Senescent cells are found all over the body - in our skin, muscles, and organs - and for whatever reason, experienced an unusual amount of stress that caused them to stop dividing, possibly to lower the risk of ending up as cancer cells.

"Cellular senescence is a biological mechanism that functions as an 'emergency brake' used by damaged cells to stop dividing," one of the researchers, Jan van Deursen, said in a press release. "While halting cell division of these cells is important for cancer prevention, it has been theorised that once the 'emergency brake' has been pulled, these cells are no longer necessary."

When we're young, our immune system regularly clears these stagnant cells out, but as we get older, this function becomes less effective, and they build up and wreak havoc on our health. Accumulations of these cells have previously been linked to heart failure, arthritis, Alzheimer's, and cancer.

To figure out what would happen if this clearing mechanism continued properly into old age, the team genetically engineered mice that would produce a cell-killing protein called caspase in response to another protein called p16, which is only produced by senescent cells. The release of caspase could be triggered and controlled by giving the mice a specific drug, so once they hit middle-age (12 months for mice, which is equivalent to 40 years in humans), they started the treatment. They were given injections twice a week, for the rest of their lives.

While the effects of the senescent cell-clearing weren't immediately apparent, everything changed when the mice hit old age. Reporting in Nature today, the team found that their lifespans were extended by between 17 and 35 percent (with an average of 25 percent), and were much healthier than the untreated, elderly controls.

While the treatment wasn't perfect - some senescent cells managed to survive, including those in the colon and liver, and wounds actually ended up healing slower than in the controls - there's a whole lot of potential here. 

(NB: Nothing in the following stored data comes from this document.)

(* ===== verification/_CoqProject ===== *)
-Q . S2P
Prelude.v
Bytes.v
Panics.v
Interop.v
StaticCall.v
FilterValues.v
Bridge.v
Abi.v
Fep.v
AggchainProof.v
Binding.v
ProofInputs.v
Config.v
Executor.v
Contracts.v
Vkey.v
Builder.v
Runs.v
Proposer.v
Service.v
GuestRuns.v
Conversion.v
Rpc.v
Codec.v
Tonic.v
AggkitRpc.v
Truthful.v
Answered.v
AgglayerRpc.v
Engine.v
Shutdown.v
AggkitGrpc.v
AgglayerGrpc.v
Text.v
Serde.v
Derive.v
AggkitSerde.v
AgglayerSerde.v
DescriptorSets.v
Descriptor.v
BuildScripts.v
Binaries.v
AgglayerAnswers.v
ConfigSerde.v
EndToEnd.v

What the researchers need to do next is figure out a way to safely clear out senescent cells in humans - a whole lot more difficult when you can't just genetically engineer them to do what you want. But that's not going to stop researchers from trying to develop drugs that have the same effect in humans.

As Popular Mechanics reports, a new US-based company called Unity Biotechnology stated today that it hopes to use the findings of this study to develop medicines that fight the process of ageing in humans.

"The advantage of targeting senescent cells is that clearance of just 60 to 70 percent can have significant therapeutic effects," said Barker. "If translatable, because senescent cells do not proliferate rapidly, a drug could efficiently and quickly eliminate enough of them to have profound impacts on healthspan and lifespan."

Can't wait to get old and stave off death with you.